The U.S. Army has finalized a plan to dual arm combat leaders down to the team-leader level with the new XM17 Modular Handgun System. (U.S. Army photo)
The U.S. Army has finalized a plan to dual arm combat leaders down to the team-leader level with the new XM17 Modular Handgun System. (U.S. Army photo)

NATIONAL HARBOR, Md. -- Marine Corps leaders today offered a glimpse into the service's decision to adopt the Army's Modular Handgun System as a replacement for its 9mm M9 pistol.

The Marines, along with the Navy and Air Force, are in the process of buying thousands of MHS pistols a little more than a year after the Army awarded Sig Sauer a $580 million MHS contract in January 2017.

The Marine Corps earmarked enough money in fiscal 2019 budget to buy 35,000 Modular Handgun Systems.

Anytime the Army moves in a direction, especially in small arms, the Marine Corps tries to follow as long as it makes sense, Brig. Gen. Joseph Shrader, commander of Marine Corps Systems Command, told Military.com at the annual Sea-Air-Space exposition on Wednesday.

"Frankly we have been asked by Congress to do that -- if the Army is going to go one way with something, the Marine Corps should have a good reason not to go the same way," Shrader said.

The Marine's decision to expand its fielding of the M27 Infantry Automatic Rifle to every Marine in the infantry squad is an example of when the Marines chose to go a different direction than the Army, Shrader said.

"We have determined that we have a requirement for that rifle," he said.

So far, Army officials maintain that the service is not interested in the M27 and will instead develop a next-generation squad weapon that potentially features case-telescoped ammunition.

"In a lot of our decisions, one of the things that really factors into the calculus very strongly is, what's the Army doing, and does it make sense for the Marine Corps to go that way with them. Or are there enough compelling reasons -- operational, business, all those things we look at -- that we stay our own path?" Shrader said.

"I think if we were to unpack [the MHS] decision from a requirements standpoint, I think we will find that there was not enough compelling reason there for us to stay with the Beretta," he added.

Sig Sauer beat out Glock Inc., FN America and Beretta in the MHS competition, an effort the Army launched in late August 2015. The striker-fired MHS pistols can be outfitted with suppressors and accommodate standard and extended-capacity magazines. There is also an accessory rail for mounting accessories such as weapon lights.
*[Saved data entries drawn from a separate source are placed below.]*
(** The run reaches [unreachable!()] exactly when a graph ref comes with
    --graph-id or --list-id, once the client is authenticated and the
    manifest is read and parses; it has called GraphOS for nothing then. *)
Theorem Publish_run_unreachable (p : Publish) :
  snd (run p) = Unreachable <->
  get_authenticated_client (profile_name p) = Ok tt /\
  (exists raw m, raw_manifest = Ok raw /\ parse_manifest raw = Some m) /\
  graph_ref p <> None /\ (graph_id p <> None \/ list_id p <> None).
Proof.
  unfold Publish_run.
  destruct (get_authenticated_client (profile_name p)) as [[]|e];
    [|split; [discriminate | intros [H _]; discriminate]].
  destruct raw_manifest as [raw|e];
    [|split; [discriminate | intros [_ [[raw [m [H _]]] _]]; discriminate]].
  destruct (parse_manifest raw) as [m|] eqn:Hm;
    [|split; [discriminate | intros [_ [[raw' [m [H H']]] _]]; injection H as <-; congruence]].
  destruct (graph_ref p) as [gr|], (graph_id p) as [g|], (list_id p) as [l|]; simpl.
  all: try (destruct (describe_pql gr); simpl); try (destruct (publish _ _ _); simpl).
  all: split; [intros H | intros [_ [_ [Hg Hi]]]].
  all: try discriminate.
  all: try reflexivity.
  all: try (exfalso; apply Hg; reflexivity).
  all: try (exfalso; destruct Hi as [Hi|Hi]; apply Hi; reflexivity).
  all: split; [reflexivity | split; [eauto | split; [discriminate | ]]].
  all: (left; discriminate) || (right; discriminate).
Qed.
Lemma write_chunks_spec l Bc Sc Hh D (chunks : list (ndarray F * ndarray F)) :
  forall (ip : InferenceParams F) (cache : ndarray F),
  key_value_memory_dict ip !! l = Some cache ->
  shape cache = [Bc; Sc; 2; Hh; D] ->
  Forall (chunk_ok ip Bc Hh D) chunks ->
  seqlen_offset ip + offset_before chunks (length chunks) <= Sc ->
  exists prefixes ip',
    write_chunks l chunks ip = (Ok prefixes, ip') /\
    length prefixes = length chunks /\
    forall j kv p, chunks !! j = Some kv -> prefixes !! j = Some p ->
      shape p = [chunk_batch kv; seqlen_offset ip + offset_before chunks (S j); 2; Hh; D] /\
      (forall b s c h d, b < chunk_batch kv -> s < seqlen_offset ip -> c < 2 -> h < Hh -> d < D ->
         get p [b; s; c; h; d] = get cache [batch_size_offset ip + b; s; c; h; d]) /\
      (forall m kvm, m <= j -> chunks !! m = Some kvm ->
         forall b s h d, b < chunk_batch kv -> b < chunk_batch kvm -> s < chunk_len kvm ->
           h < Hh -> d < D ->
           get p [b; seqlen_offset ip + offset_before chunks m + s; 0; h; d]
             = cast (dtype cache) (get kvm.1 [b; s; h; d]) /\
           get p [b; seqlen_offset ip + offset_before chunks m + s; 1; h; d]
             = cast (dtype cache) (get kvm.2 [b; s; h; d])).
Proof.
  induction chunks as [|[k v] rest IH]; intros ip cache Hl Hc Hok Hcap.
  { exists [], ip. split; [done|]. split; [done|]. intros j kv p Hj. done. }
  apply Forall_cons in Hok as [(Bk & Sk & Hk & Hv & Hb) Hok]. cbn [fst snd] in Hk, Hv.
  assert (Hlen : chunk_len (k, v) = Sk) by (unfold chunk_len; cbn [fst]; by rewrite Hk).
  assert (Hbat : chunk_batch (k, v) = Bk) by (unfold chunk_batch; cbn [fst]; by rewrite Hk).
  assert (Hoff : forall m, offset_before ((k, v) :: rest) (S m) = Sk + offset_before rest m).
  { intros m. unfold offset_before. cbn [take fmap list_fmap sum_list sum_list_with].
    by rewrite Hlen. }
  assert (Hs : seqlen_offset ip + Sk <= Sc).
  { cbn [length] in Hcap. rewrite Hoff in Hcap. lia. }
  pose proof (update_kv_cache_ok k v l ip cache Bc Sc Hh D Bk Sk Hl Hc Hk Hv Hb Hs) as Hup.
  cbn zeta in Hup.
  set (c1 := tabulate (dtype cache) [Bc; Sc; 2; Hh; D]
               (write_window cache k (batch_size_offset ip) (seqlen_offset ip) 0)) in *.
  set (c2 := tabulate (dtype cache) [Bc; Sc; 2; Hh; D]
               (write_window c1 v (batch_size_offset ip) (seqlen_offset ip) 1)) in *.
  set (p0 := tabulate (dtype cache) [Bk; seqlen_offset ip + Sk; 2; Hh; D]
               (prefix_entry c2 (batch_size_offset ip))) in *.
  set (ip1 := {| batch_size_offset := batch_size_offset ip;
                 seqlen_offset := seqlen_offset ip + Sk;
                 lengths_per_sample := lengths_per_sample ip;
                 key_value_memory_dict := <[l := c2]> (key_value_memory_dict ip) |}).
  destruct (IH ip1 c2) as (ps & ip' & Hrun & Hlenps & Hps).
  { cbn. apply lookup_insert_eq. }
  { done. }
  { eapply Forall_impl; [exact Hok|]. intros kv (B' & S' & ? & ? & ?). by exists B', S'. }
  { cbn [seqlen_offset ip1]. cbn [length] in Hcap. rewrite Hoff in Hcap. lia. }
  assert (Hc2 : forall b s c h d, b < Bc -> s < Sc -> c < 2 -> h < Hh -> d < D ->
            get c2 [b; s; c; h; d]
            = if decide ((batch_size_offset ip <= b < batch_size_offset ip + Bk)
                         /\ (seqlen_offset ip <= s < seqlen_offset ip + Sk))
              then cast (dtype cache)
                     (get (if decide (c = 0) then k else v)
                        [b - batch_size_offset ip; s - seqlen_offset ip; h; d])
              else get cache [b; s; c; h; d]).
  { intros. by apply (get_written cache k v Bc Sc Hh D Bk Sk). }
  exists (p0 :: ps), ip'. split.
  { cbn [write_chunks]. unfold mbind at 1, M_bind at 1. rewrite Hup.
    unfold mbind, M_bind, lift, shape_at, advance_seqlen, set_cache.
    rewrite Hk. cbn [of_option lookup list_lookup].
    cbn [batch_size_offset seqlen_offset lengths_per_sample key_value_memory_dict].
    fold ip1. rewrite Hrun. done. }
  split; [cbn; by rewrite Hlenps|].
  intros j kv p Hj Hp. destruct j as [|j].
  - cbn in Hj, Hp. assert (kv = (k, v)) as -> by congruence.
    assert (p = p0) as -> by congruence. rewrite Hbat.
    split; [|split].
    + rewrite (Hoff 0). unfold offset_before. cbn. by rewrite Nat.add_0_r.
    + intros b s c h d Hb' Hs' Hc' Hh' Hd'. unfold p0.
      rewrite get_tabulate by (solve_bounds; lia). cbn [prefix_entry].
      rewrite Hc2 by lia. by rewrite decide_False by lia.
    + intros m kvm Hm Hkvm. assert (m = 0) as -> by lia. cbn in Hkvm.
      assert (kvm = (k, v)) as -> by congruence.
      intros b s h d Hb' _ Hs' Hh' Hd'. rewrite Hlen in Hs'.
      unfold offset_before. cbn [take fmap list_fmap sum_list sum_list_with].
      rewrite Nat.add_0_r. unfold p0.
      rewrite !get_tabulate by (solve_bounds; lia). cbn [prefix_entry].
      rewrite !Hc2 by lia. rewrite !decide_True by lia. cbn [decide fst snd].
      replace (batch_size_offset ip + b - batch_size_offset ip) with b by lia.
      replace (seqlen_offset ip + s - seqlen_offset ip) with s by lia. done.
  - cbn in Hj, Hp. destruct (Hps j kv p Hj Hp) as (Hshape & Hold & Hnew).
    cbn [seqlen_offset batch_size_offset ip1] in Hshape, Hold, Hnew.
    assert (Hkv : chunk_batch kv + batch_size_offset ip <= Bc).
    { eapply Forall_lookup_1 in Hok as (B' & S' & Hk' & _ & Hb''); [|exact Hj].
      unfold chunk_batch. rewrite Hk'. cbn. lia. }
    split; [|split].
    + rewrite Hshape, Hoff. do 2 f_equal. lia.
    + intros b s c h d Hb' Hs' Hc' Hh' Hd'.
      rewrite Hold by lia. rewrite Hc2 by lia. by rewrite decide_False by lia.
    + intros m kvm Hm Hkvm b s h d Hb' Hbm Hs' Hh' Hd'. destruct m as [|m].
      * cbn in Hkvm. assert (kvm = (k, v)) as -> by congruence.
        rewrite Hlen in Hs'. rewrite Hbat in Hbm.
        unfold offset_before. cbn [take fmap list_fmap sum_list sum_list_with].
        rewrite Nat.add_0_r. rewrite !Hold by lia.
        rewrite !Hc2 by lia. rewrite !decide_True by lia. cbn [decide fst snd].
        replace (batch_size_offset ip + b - batch_size_offset ip) with b by lia.
        replace (seqlen_offset ip + s - seqlen_offset ip) with s by lia. done.
      * cbn in Hkvm. rewrite Hoff.
        destruct (Hnew m kvm ltac:(lia) Hkvm b s h d) as [E0 E1]; try done.
        replace (seqlen_offset ip + (Sk + offset_before rest m) + s)
          with (seqlen_offset ip + Sk + offset_before rest m + s) by lia.
        done.
Qed.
"When we purchase anything it's to make us more lethal; it's to make us more ready," said Sergeant Major of the Marine Corps Ronald Green.

But the decision also has to do with cost, Green said, referring to the deal the service is getting on MHS.

The Marine budget document does not provide a total dollar amount for the MHS, but lists the unit cost of 35,000 Sig Sauer MHS pistols at $180 each.

"We don't have an infinite amount of money," Green said. "We have to budget according to the budget that we have."

Green said he has not yet had the "opportunity to fire [the MHS], but I will be down at Quantico in a couple of months, and I will have the opportunity to do that."

The Navy plans to field 60,000 of the compact version of the MHS -- the XM18. The Marine Corps may decide to adopt only the XM18 as well, Shrader said.

"I know that we are looking at the compact version, I just don't know whether they have made that decision," Shrader said.